Task instructions:
When every entry has been read, print each one back exactly.

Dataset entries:
=-=-=-=-=

Definition require (f : attribute_fields) (name : string) (required : list string) : list string :=
  if isRequired f then required ++ [name] else required.

Fixpoint processAttribute (s : acc) (a : IW3CAttributeValue) : result acc :=
  match a with
  | W3C f items properties =>
      let name := attributeName f in
      let required := require f name s.2 in
      let set p := (Json.set_field name (Json.JObj p) s.1, required) in
      if is_type f ["string"; "number"; "boolean"; "integer"] then
        p ← applyValidations f (baseProperty f); mret (set p)
      else if is_type f ["datetime-local"] then
        mret (set (Json.set_field "format" (Json.JStr "date-time") (Json.set_field "type" (Json.JStr "string") (baseProperty f))))
      else
        match is_type f ["array"], items with
        | true, Some its =>
            arrayItems ← fold_result (fun (st : acc) item =>
              match item with
              | W3C g _ iprops =>
                  let required := require g (attributeName g) st.2 in
                  match is_type g ["object"], iprops with
                  | true, Some ps =>
                      nested ← fold_result (fun (ns : acc) kp =>
                        match kp.2 with
                        | W3C h pitems _ =>
                            let nreq := require h (attributeName h) ns.2 in
                            match is_type h ["array"], pitems with
                            | true, Some its' =>
                                r ← fold_result processAttribute its' ([], []);
                                mret (Json.set_field (attributeName h)
                                  (Json.JObj (nestedBaseProperty h ++ [("items", items_schema r)])) ns.1, nreq)
                            | _, _ =>
                                p ← applyValidations h (nestedBaseProperty h);
                                mret (Json.set_field (attributeName h) (Json.JObj p) ns.1, nreq)
                            end
                        end) ps ([], []);
                      mret (Json.set_field (attributeName g)
                        (Json.JObj (with_required (base "object" (title_of g) (field_description g)
                           ++ [("properties", Json.JObj nested.1)]) nested.2)) st.1, required)
                  | _, _ =>
                      p ← applyValidations g (nestedBaseProperty g);
                      mret (Json.set_field (attributeName g) (Json.JObj p) st.1, required)
                  end
              end) its ([], []);
            p ← applyValidations f (baseProperty f ++ [("items", items_schema arrayItems)]);
            mret (set p)
        | _, _ =>
            match is_type f ["object"], properties with
            | true, Some ps =>
                nested ← fold_result (fun (ns : acc) kp =>
                  match kp.2 with
                  | W3C h pitems _ =>
                      let nreq := require h kp.1 ns.2 in
                      match is_type h ["array"], pitems with
                      | true, Some its' =>
                          r ← fold_result processAttribute its' ([], []);
                          p ← applyValidations h (Json.set_field "type" (Json.JStr "array") (nestedBaseProperty h) ++ [("items", items_schema r)]);
                          mret (Json.set_field (attributeName h) (Json.JObj p) ns.1, nreq)
                      | _, _ =>
                          p ← applyValidations h (nestedBaseProperty h);
                          mret (Json.set_field (attributeName h) (Json.JObj p) ns.1, nreq)
                      end
                  end) ps ([], []);
                mret (set (with_required (Json.set_field "type" (Json.JStr "object") (baseProperty f)
                  ++ [("properties", Json.JObj nested.1)]) nested.2))
            | _, _ => mret (s.1, required)
            end
        end
  end.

=-=-=-=-=

Output for this exercise:
Definition require (f : attribute_fields) (name : string) (required : list string) : list string :=
  if isRequired f then required ++ [name] else required.

Fixpoint processAttribute (s : acc) (a : IW3CAttributeValue) : result acc :=
  match a with
  | W3C f items properties =>
      let name := attributeName f in
      let required := require f name s.2 in
      let set p := (Json.set_field name (Json.JObj p) s.1, required) in
      if is_type f ["string"; "number"; "boolean"; "integer"] then
        p ← applyValidations f (baseProperty f); mret (set p)
      else if is_type f ["datetime-local"] then
        mret (set (Json.set_field "format" (Json.JStr "date-time") (Json.set_field "type" (Json.JStr "string") (baseProperty f))))
      else
        match is_type f ["array"], items with
        | true, Some its =>
            arrayItems ← fold_result (fun (st : acc) item =>
              match item with
              | W3C g _ iprops =>
                  let required := require g (attributeName g) st.2 in
                  match is_type g ["object"], iprops with
                  | true, Some ps =>
                      nested ← fold_result (fun (ns : acc) kp =>
                        match kp.2 with
                        | W3C h pitems _ =>
                            let nreq := require h (attributeName h) ns.2 in
                            match is_type h ["array"], pitems with
                            | true, Some its' =>
                                r ← fold_result processAttribute its' ([], []);
                                mret (Json.set_field (attributeName h)
                                  (Json.JObj (nestedBaseProperty h ++ [("items", items_schema r)])) ns.1, nreq)
                            | _, _ =>
                                p ← applyValidations h (nestedBaseProperty h);
                                mret (Json.set_field (attributeName h) (Json.JObj p) ns.1, nreq)
                            end
                        end) ps ([], []);
                      mret (Json.set_field (attributeName g)
                        (Json.JObj (with_required (base "object" (title_of g) (field_description g)
                           ++ [("properties", Json.JObj nested.1)]) nested.2)) st.1, required)
                  | _, _ =>
                      p ← applyValidations g (nestedBaseProperty g);
                      mret (Json.set_field (attributeName g) (Json.JObj p) st.1, required)
                  end
              end) its ([], []);
            p ← applyValidations f (baseProperty f ++ [("items", items_schema arrayItems)]);
            mret (set p)
        | _, _ =>
            match is_type f ["object"], properties with
            | true, Some ps =>
                nested ← fold_result (fun (ns : acc) kp =>
                  match kp.2 with
                  | W3C h pitems _ =>
                      let nreq := require h kp.1 ns.2 in
                      match is_type h ["array"], pitems with
                      | true, Some its' =>
                          r ← fold_result processAttribute its' ([], []);
                          p ← applyValidations h (Json.set_field "type" (Json.JStr "array") (nestedBaseProperty h) ++ [("items", items_schema r)]);
                          mret (Json.set_field (attributeName h) (Json.JObj p) ns.1, nreq)
                      | _, _ =>
                          p ← applyValidations h (nestedBaseProperty h);
                          mret (Json.set_field (attributeName h) (Json.JObj p) ns.1, nreq)
                      end
                  end) ps ([], []);
                mret (set (with_required (Json.set_field "type" (Json.JStr "object") (baseProperty f)
                  ++ [("properties", Json.JObj nested.1)]) nested.2))
            | _, _ => mret (s.1, required)
            end
        end
  end.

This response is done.